The invention discloses a MySQL big table association query system and a MySQL big table association query method, which comprise Canal, MQ, a data processing module and an elastic search, wherein Mysql records data update in real time by using binlog, the real-time data of the binlog analyzed by Canal is synchronized into MQ, the data processing module monitors MQ messages and processes the data to be synchronized into ES in real time, the ES is used for screening and querying the data, and the acquired data id set is further transmitted to MySQL to query a corresponding table to acquire detailed information to be assembled and returned to a client; the system synchronizes data change in real time through the Binlog of MySQL, avoids intrusion operation on service codes and a database, improves the expansibility of the system by introducing MQ in a loose coupling mode, uses ES for searching, solves the performance problem of MySQL related query, and improves user experience.

Description

MySQL large table association query system and method
Technical Field
The invention relates to the field of computer data processing, in particular to a MySQL big table association query system and a MySQL big table association query method.
Background
General system development requires data to be stored in a database. Commonly used databases are classified as Relational databases (Relational database) such as MySQL, oracle, SQLServer, etc., or non-Relational databases (Not Only SQL) such as MongoDB, HBase, dynamo, etc. Relational databases are widely used because of their row and column storage, which is easy to understand and good support for transactions ensures data consistency. More and more businesses under the present stream of internet use MySQL as the preferred database for open source and free reasons.
The elastic search (hereinafter referred to as ES) is a highly extended, open-source full-text retrieval and analysis engine, which can quickly store and search massive data in near-real time.
Query exposure of data in a database is an operation that is not normal, and this often involves the associated query exposure among a plurality of tables. The relational database consumes a long time when a plurality of tables are subjected to correlation query, and particularly, the correlation of the tables with large data volume can cause the exhaustion of the physical machine resources of the database, thereby causing the unavailability of an upper application system.

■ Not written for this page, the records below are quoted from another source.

Lemma with_notes_coerced notes :
  length (with_notes (astype_str (fillna (Str "") notes)))
  = length (with_notes notes).
Proof.
  unfold with_notes, astype_str, fillna. rewrite <- list_fmap_compose.
  rewrite filter_fmap_length. f_equal. apply list_filter_iff.
  by intros [|x].
Qed.

Lemma mean_over_all_coerced notes :
  mean_over_all (astype_str (fillna (Str "") notes)) = mean_over_all notes.
Proof.
  unfold mean_over_all.
  replace (note_length <$> astype_str (fillna (Str "") notes))
    with (note_length <$> notes).
  - unfold astype_str, fillna. by rewrite !length_fmap.
  - unfold astype_str, fillna. rewrite <- !list_fmap_compose.
    apply list_fmap_ext. by intros i [|x] _.
Qed.

(** X15: [get_response_stats] is idempotent.  A second call on the manager
    that the first call leaves returns the same statistics and leaves the
    same manager; the call never writes to the store and keeps the row
    labels; and when it returns statistics for a table with records, no
    cell of the notes column in place is a missing value any more, also
    when the caller only wanted to read. *)
Theorem get_response_stats_idempotent (self : LeadManager) :
  let out := get_response_stats self in
  get_response_stats out.1 = out
  /\ storage out.1 = storage self
  /\ index (_leads_df out.1) = index (_leads_df self)
  /\ (forall r, empty (get_leads self) = false -> out.2 = inr r ->
        Forall (fun c => isna c = false) (column "notes" (_leads_df out.1))).
Proof.
  intros out. unfold out.
  destruct (empty (get_leads self)) eqn:Hempty.
  { assert (Hrun : get_response_stats self
                   = (self, inr {| leads_with_notes := 0; notes_percentage := 0;
                                   avg_notes_length := 0 |})).
    { unfold get_response_stats. by rewrite Hempty. }
    rewrite Hrun. cbn [fst snd]. rewrite Hrun. repeat split; done. }
  destruct (decide ("notes" ∈ columns (get_leads self))) as [Hnotes|Hnotes].
  - rewrite (get_response_stats_run self Hempty Hnotes). cbn [fst snd].
    set (df := get_leads self).
    set (coerced := astype_str (fillna (Str "") (column "notes" df))).
    set (self' := {| storage := storage self;
                     _leads_df := setitem "notes" coerced df |}).
    split; [|split; [done|split; [done|]]].
    + rewrite (get_response_stats_run self')
        by (try apply empty_setitem; try apply columns_setitem_self; done).
      unfold self', get_leads. cbn [storage _leads_df].
      rewrite column_setitem, decide_True by done.
      rewrite setitem_twice. unfold coerced.
      rewrite coerced_twice, with_notes_coerced, mean_over_all_coerced.
      reflexivity.
    + intros r _ _. unfold self'. cbn [_leads_df].
      rewrite column_setitem, decide_True by done. apply coerced_strings.
  - assert (Hrun : get_response_stats self
                   = (self, inl (KeyError "'notes'"))).
    { unfold get_response_stats. rewrite Hempty. unfold getitem.
      by rewrite (proj2 (lookup_column_None "notes" (data (get_leads self))) Hnotes). }
    rewrite Hrun. cbn [fst snd]. rewrite Hrun. repeat split; done.
Qed.

Lemma get_response_stats_idempotent_witness :
  Forall (fun c => isna c = false)
         (column "notes" (_leads_df (get_response_stats sample_manager).1))
  /\ get_response_stats (get_response_stats sample_manager).1
     = get_response_stats sample_manager.
Proof.
  destruct (get_response_stats_idempotent sample_manager) as (Hsame & _ & _ & Hstr).
  split; [|exact Hsame].
  destruct (get_response_stats sample_manager).2 as [e|r] eqn:Hr;
    [vm_compute in Hr; discriminate|].
  apply (Hstr r); reflexivity.
Defined.

Lemma sum_note_length_ge notes :
  (Z.of_nat (length (with_notes notes)) <= sum_list (note_length <$> notes))%Z.
Proof.
  unfold with_notes, sum_list. induction notes as [|c notes IH]; [done|].
  rewrite filter_cons, fmap_cons. cbn [foldr].
  destruct (decide (0 < note_length c)%Z); cbn [length]; [lia|].
  assert (0 <= note_length c)%Z by (destruct c; simpl; lia). lia.
Qed.

Lemma Qdiv_nonneg (a b : Z) :
  (0 <= a)%Z -> (0 < b)%Z -> (0 <= inject_Z a / inject_Z b)%Q.
Proof.
  intros Ha Hb. destruct b as [|w|w]; [lia| |lia].
  unfold Qle, Qdiv, Qmult, Qinv, inject_Z. cbn. nia.
Qed.

Lemma Qdiv_pos (a b : Z) :
  (0 < a)%Z -> (0 < b)%Z -> (0 < inject_Z a / inject_Z b)%Q.
Proof.
  intros Ha Hb. destruct b as [|w|w]; [lia| |lia].
  unfold Qlt, Qdiv, Qmult, Qinv, inject_Z. cbn. nia.
Qed.

(** X16: for a well-formed table of [n] records, [n] not 0, the number of
    leads with notes that [get_response_stats] returns is between 0 and
    [n], the percentage between 0 and 100, and the average length is never
    negative: it is 0 exactly when no record has notes. *)
Theorem get_response_stats_bounds (self : LeadManager) :
  let df := get_leads self in
  let n := Z.of_nat (len df) in
  wf df = true ->
  empty df = false ->
  "notes" ∈ columns df ->
  exists r,
    (get_response_stats self).2 = inr r
    /\ (0 <= leads_with_notes r <= n)%Z
    /\ (0 <= notes_percentage r)%Q /\ (notes_percentage r <= 100)%Q
    /\ (0 <= avg_notes_length r)%Q
    /\ (leads_with_notes r = 0%Z -> avg_notes_length r = 0%Q)
    /\ ((0 < leads_with_notes r)%Z -> (0 < avg_notes_length r)%Q).
Proof.
  intros df n Hwf Hempty Hnotes.
  pose proof (empty_false_len df Hempty) as Hn. fold n in Hn.
  rewrite (get_response_stats_run self Hempty Hnotes). cbn [snd].
  eexists. split; [reflexivity|].
  cbn [leads_with_notes notes_percentage avg_notes_length].
  fold df. fold n. set (notes := column "notes" df).
  assert (Hlen : Z.of_nat (length notes) = n).
  { unfold notes, n. by rewrite (wf_column_length _ _ Hwf Hnotes). }
  assert (Hnoted : (0 <= Z.of_nat (length (with_notes notes)) <= n)%Z).
  { rewrite <- Hlen. unfold with_notes.
    pose proof (length_filter (fun c => (0 < note_length c)%Z) notes). lia. }
  pose proof (sum_note_length_ge notes) as Hsum.
  split; [exact Hnoted|].
  split; [by apply percent_bounds|]. split; [by apply percent_bounds|].
  split; [|split].
  - destruct (0 <? _)%Z; [|done]. unfold mean_over_all. rewrite Hlen.
    apply Qdiv_nonneg; lia.
  - intros H0. by rewrite H0.
  - intros Hpos. rewrite (proj2 (Z.ltb_lt _ _) Hpos).
    unfold mean_over_all. rewrite Hlen. apply Qdiv_pos; lia.
Qed.

Lemma get_response_stats_bounds_witness :
  exists r,
    (get_response_stats sample_pipeline).2 = inr r
    /\ (0 <= leads_with_notes r <= 6)%Z
    /\ (0 <= notes_percentage r)%Q /\ (notes_percentage r <= 100)%Q.
Proof.
  destruct (get_response_stats_bounds sample_pipeline)
    as (r & Hrun & Hn & Hp0 & Hp1 & _); [reflexivity | reflexivity | compute_done |].
  exists r. split; [exact Hrun|]. split; [exact Hn|]. split; [exact Hp0|exact Hp1].
Defined.

(** ** An edit and a restart *)












(** ** The same import, twice *)

Lemma setitem_column_self c df : c ∈ columns df -> setitem c (column c df) df = df.
Proof.
  intros Hc. destruct df as [ix d]. unfold setitem, column, columns in *.
  cbn [index data] in *. f_equal.
  induction d as [|[c' s'] d IH]; [inversion Hc|].
  cbn. destruct (decide (c' = c)) as [->|Hne]; [done|].
  f_equal. apply IH. cbn in Hc. apply elem_of_cons in Hc as [?|?]; [congruence|done].
Qed.

Lemma assoc_last_NoDup keys values i k :
  NoDup keys -> length keys = length values -> keys !! i = Some k ->
  assoc_last k (zip keys values) = values !! i.
Proof.
  intros Hnd Hlen Hi. apply assoc_last_at; [done|done|].
  intros j Hj Hk. pose proof (NoDup_lookup _ _ _ _ Hnd Hi Hk). lia.
Qed.
(** X2.  The verdict does not depend on letter case: two ASCII texts that
    differ only in the case of their letters are both accepted or both
    rejected. *)
Theorem isValidTextContent_ignores_case (a b : jsstring) :
  forallb is_ascii a = true ->
  forallb is_ascii b = true ->
  map ascii_lower a = map ascii_lower b ->
  isValidTextContent a = isValidTextContent b.
Proof.
  intros Ha Hb Hab.
  assert (Hlower : toLowerCase a = toLowerCase b)
    by now rewrite (toLowerCase_ascii a Ha), (toLowerCase_ascii b Hb).
  assert (Hlen : length a = length b).
  { rewrite <- (length_map ascii_lower a), Hab. apply length_map. }
  assert (Htrim : length (trim a) = length (trim b)).
  { rewrite <- (length_map ascii_lower (trim a)), <- trim_map_ascii_lower, Hab.
    rewrite trim_map_ascii_lower. apply length_map. }
  assert (Hread : readableChars a = readableChars b).
  { unfold readableChars.
    rewrite <- (filter_length_map _ ascii_lower a is_readable_ascii_lower), Hab.
    apply filter_length_map, is_readable_ascii_lower. }
  unfold isValidTextContent. rewrite !isValidTextContent_console_cases.
  unfold readableRatio, meaningfulRatio, meaningfulWords, hasCommonWords, words.
  rewrite Htrim, Hread, Hlen, Hlower. reflexivity.
Qed.

Lemma forallb_false_exists (p : codeunit -> bool) (s : jsstring) :
  forallb p s = false -> exists c, In c s /\ p c = false.
Proof.
  induction s as [|c s IH]; simpl; [discriminate|].
  destruct (p c) eqn:Hc; simpl; intros H.
  - destruct (IH H) as (c' & Hin & Hc'). exists c'. split; [now right | exact Hc'].
  - exists c. split; [now left | exact Hc].
Qed.

Lemma ratio_zero (n : nat) : lt_num (ratio 0 n) (3 # 10) = true.
Proof.
  apply lt_num_true. unfold ratio, Qdiv. simpl inject_Z.
  rewrite Qmult_0_l. reflexivity.
Qed.
(** ** Vocabulary of the further properties *)

(** The argument at [position] of a call is the function's own argument at
    that position, access markers apart. *)
Definition forwards (F : SILFunction) (args : list SILValue) (position : nat)
    : bool :=
  match args !! position with
  | Some value =>
    isIncomingArg (fn_getArguments F) (Z.of_nat position)
                  (stripAccessMarkers F value)
  | None => false
  end.

(** An assumption without memory invariance whose mask fits in 18 bits. *)
Definition plainCandidate (inv : Invariants) : Prop :=
  0 <= bitMask inv < 2 ^ 18 /\ isMemoryInvariant inv = false.

(** A recursive call of [F], as [collectInvariantsToTry] finds them. *)
Definition recursiveCallSite (F : SILFunction) (applySite : FullApplySite)
    : Prop :=
  exists block inst,
    block ∈ fn_blocks F /\ inst ∈ allInstructions block
    /\ asFullApplySite inst = Some applySite
    /\ isRecursiveCall (fn_getModule F) (fn_id F) applySite = true.

(** The terminator leaves the function or ends the program. *)
Definition exits (block : SILBasicBlock) : bool :=
  isFunctionExiting (getTerminator block)
  || isProgramTerminating (getTerminator block).
Lemma get_widget_params_declared schemas log params calls :
  get_widget_params schemas log = Ok (params, calls) ->
  declared_by schemas params.
Proof.
  intros H.
  apply (schemas_loop_inv (declared_by schemas) schemas)
    with (p := []) (l := log) (l' := calls); auto.
  - intros s n p l p' l' Hs Hn Hp Hstep.
    now apply (name_step_declared schemas s n p l p' l').
  - intros n inner Hf. discriminate.
Qed.

(** Two callables the theorems on the resolver must set apart: one that
    needs an argument, so that the call [v()] raises, and one whose
    result depends on the calls made before. *)
Lemma callable_needing_an_argument_raises log :
  get_widget_params [Some Sample.needy_schema] log = Raise TypeError.
Proof. reflexivity. Qed.

Lemma impure_callable_gives_another_mapping :
  get_widget_params [Some Sample.counting_schema] []
  = Ok ([("serial", [("next", PInt 0)])], ["next_serial"]) /\
  get_widget_params [Some Sample.counting_schema] ["next_serial"]
  = Ok ([("serial", [("next", PInt 1)])], ["next_serial"; "next_serial"]).
Proof. split; reflexivity. Qed.




(** * Further properties *)

(** ** The document and its fieldset summaries *)

Lemma listed_names_infos fieldsets :
  listed_names (get_fieldset_infos fieldsets) = field_names (iter_fields fieldsets).
Proof.
  unfold listed_names, field_names, get_fieldset_infos, iter_fields.
  induction fieldsets as [|g rest IH]; simpl; auto.
  now rewrite map_app, IH.
Qed.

The existing solutions are:
1) The read-write separation is carried out, the fields to be inquired form a new wide table and are put into a read database, but the scheme relates to code reconstruction and data migration, the reconstruction cost is high, and the new inquiry conditions need to be changed. Relational databases also have performance bottlenecks for storage and querying of large data volumes. Under the condition that the database and the table of the service library are divided, the difficulty of realizing the scheme is further increased.
2) And performing data increment synchronization into the ES by using a third-party data synchronization tool. The scheme can cause data to have certain delay, and cannot meet the query with higher data real-time requirement.
Therefore, how to achieve multi-table association query that is non-intrusive to the original service code and can meet the performance requirement is a technical problem to be solved by technicians at present.
Disclosure of Invention
The invention aims to solve the technical problem of a MySQL big table association query system and a MySQL big table association query method.
The invention is realized by the following technical scheme: a MySQL big table association query system comprises a Canal, an MQ, a data processing module and an ES, wherein real-time data of Canal analysis binlog are synchronized into the MQ, the data processing module monitors MQ messages and processes the data to be synchronized into the ES in real time, the ES is used for screening and querying the data, and according to an acquired data id set, the table corresponding to the query in MySQL is queried to acquire detailed information, and the detailed information is assembled and returned to a client.
As a preferred technical scheme, the method comprises the steps that an interactive protocol of MySQL slave is simulated by the Canal, the Canal is disguised as a MySQL slave and sends a dump protocol to the MySQL, the MySQL pushes binlog to the Canal after receiving a dump request, the Canal receives a binlog change event and then is packaged into an internal event object which is divided into three types of adding INSERT, modifying UPDATE and deleting DELETE, and the internal event object is sent to a message queue MQ.
As a preferred technical solution, after monitoring the message in the message queue, the data processing module finds the corresponding ES index configuration according to the table name to determine the index to be changed, and operates the corresponding index.
As an optimized technical scheme, the data processing module comprises the functions of mapping relation maintenance of database fields and ES indexes, message queue MQ monitoring, ES operation command construction and ES changing operation.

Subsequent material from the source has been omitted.